# Excel 2007 Zellenbreite automatisch anpassen



## Lucius (4. Mai 2011)

Hallo zusammen,

ich stehe vor folgendem Problem.

Ich bin dabei eine Excel Liste, mit mehreren Tabellenblättern,  aufzubauen welche ein Arbeitszeugnis/Zwischenzeugnis per Dropdown und klick zusammenstellt.

Tabelle 1 beinhaltet Persönliche Daten und Bewertungen
Tabelle 2 soll das fertige Zeugnis auswerfen
Tabelle 3 liefert die verschiedenen Inhalte der Aufgaben und Positionen

Nun gibt es ja diverse Nach- und Vornamen und diese sind natürlich auch unterschiedlich lang.

Gibt es in Excel eine Möglichkeit der Zelle welche die Formel beinhaltet "hol dir den Namen aus Tabelle 1" zu sagen pass Dich auch der entsprechenden Größe an?

Vielen Dank für Eure Hilfe schonmal im voraus.

Gruß Lucius


----------



## tombe (4. Mai 2011)

Excel selber hat hierfür nach meinem Wissen keine Funktion.

Hier habe ich aber was gefunden womit du dein Problem lösen kannst.

Den Code einfach kopieren und in ein Modul einfügen.
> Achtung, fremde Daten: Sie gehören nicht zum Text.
(** What closing a list of requests does to each. *)
Lemma close_reqs_spec ids : forall c, conn_inv c ->
  conn_inv (foldl close_req c ids)
  /\ forall j, cw_reqs (foldl close_req c ids) !! j = if bool_decide (j ∈ ids /\ alive c j) then finished <$> cw_reqs c !! j else cw_reqs c !! j.
Proof.
  induction ids as [|x ids IH]; intros c Hi; cbn [foldl].
  { split; [done|]. intros j. rewrite bool_decide_eq_false_2; [done|]. intros [H _]. by apply not_elem_of_nil in H. }
  assert (Hone : conn_inv (close_req c x) /\ forall j, cw_reqs (close_req c x) !! j = if bool_decide (j = x /\ alive c j) then finished <$> cw_reqs c !! j else cw_reqs c !! j).
  { unfold close_req. destruct (cw_reqs c !! x) as [r|] eqn:Hr.
    - destruct (decide (alive c x)) as [Hal|Hal].
      + destruct Hal as (r' & y & f & Hr' & Hk & Hs). rewrite Hr in Hr'. injection Hr' as <-.
        destruct (entry_close_alive _ _ _ _ _ Hi Hr Hk Hs) as [Hc E]. split; [done|]. intros j. rewrite E. case_bool_decide as Hb.
        * destruct Hb as [-> _]. by rewrite lookup_insert_eq, Hr.
        * rewrite lookup_insert_ne; [done|]. intros <-. apply Hb. split; [done|]. by exists r, y, f.
      + split; [by eapply conn_inv_step; [|apply cst_close]|]. intros j. rewrite bool_decide_eq_false_2 by (intros [-> ?]; done).
        unfold entry_close. destruct (rq_kind r) eqn:Hk; try done. destruct (rq_stage r) as [| | | | |y f [|]|] eqn:Hs; try done. exfalso. apply Hal. by exists r, y, f.
    - split; [done|]. intros j. rewrite bool_decide_eq_false_2; [done|]. intros [-> (r & ? & ? & Hr' & _)]. congruence. }
  destruct Hone as [Hi1 E1]. destruct (IH _ Hi1) as [Hi2 E2]. split; [done|]. intros j. rewrite E2, !E1.
  assert (Hal : alive (close_req c x) j <-> alive c j /\ j <> x).
  { unfold alive. rewrite E1. case_bool_decide as Hb; [destruct Hb as [-> _]|].
    - split; [intros (r & y & f & Hr & _ & Hs)|by intros [_ ?]]. apply fmap_Some in Hr as (q & _ & ->). done.
    - split; [intros Ha; split; [done|intros ->; by apply Hb]|by intros [? _]]. }
  destruct (decide (j = x)) as [->|Hne].
  - rewrite (bool_decide_eq_false_2 (x ∈ ids /\ _)) by (rewrite Hal; tauto). apply if_bool_iff.
    rewrite elem_of_cons. tauto.
  - rewrite (bool_decide_eq_false_2 (j = x /\ _)) by tauto. apply if_bool_iff. rewrite Hal, elem_of_cons. tauto.
Qed.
Wenn du dann die Funktion "GetTxtPxLen" mit dem entsprechenden Text als Parameter aufrufst, erhältst du die Textbreite in Pixel als Rückgabewert.

Das noch ein bisschen anpassen und du kannst damit die Breite der Spalte einstellen.


----------



## Lucius (4. Mai 2011)

Vielen Dank für die schnelle Antwort.

Leider habe ich mich mit VB oder Java noch nie beschäftigt aber irgendwann ist ja immer das erste mal  

Mal schauen wie ich das hinbekomme.

Du schreibst das ich damit die Breite der Spalte einstellen kann, heißt das die ist dann fest eingestellt die Breite? 
Weil ich möchte ja das sich die Zelle dann dem Ergebnis der Formel anpasst. 
Also bei dem Ergebnis "Müller" muss die Zelle natürlich kleiner sein als bei dem Ergebnis "Tucholski"


----------



## tombe (4. Mai 2011)

Ich habe gerade ein bisschen damit herumprobiert und dabei eine wesentlich einfachere Art gefunden.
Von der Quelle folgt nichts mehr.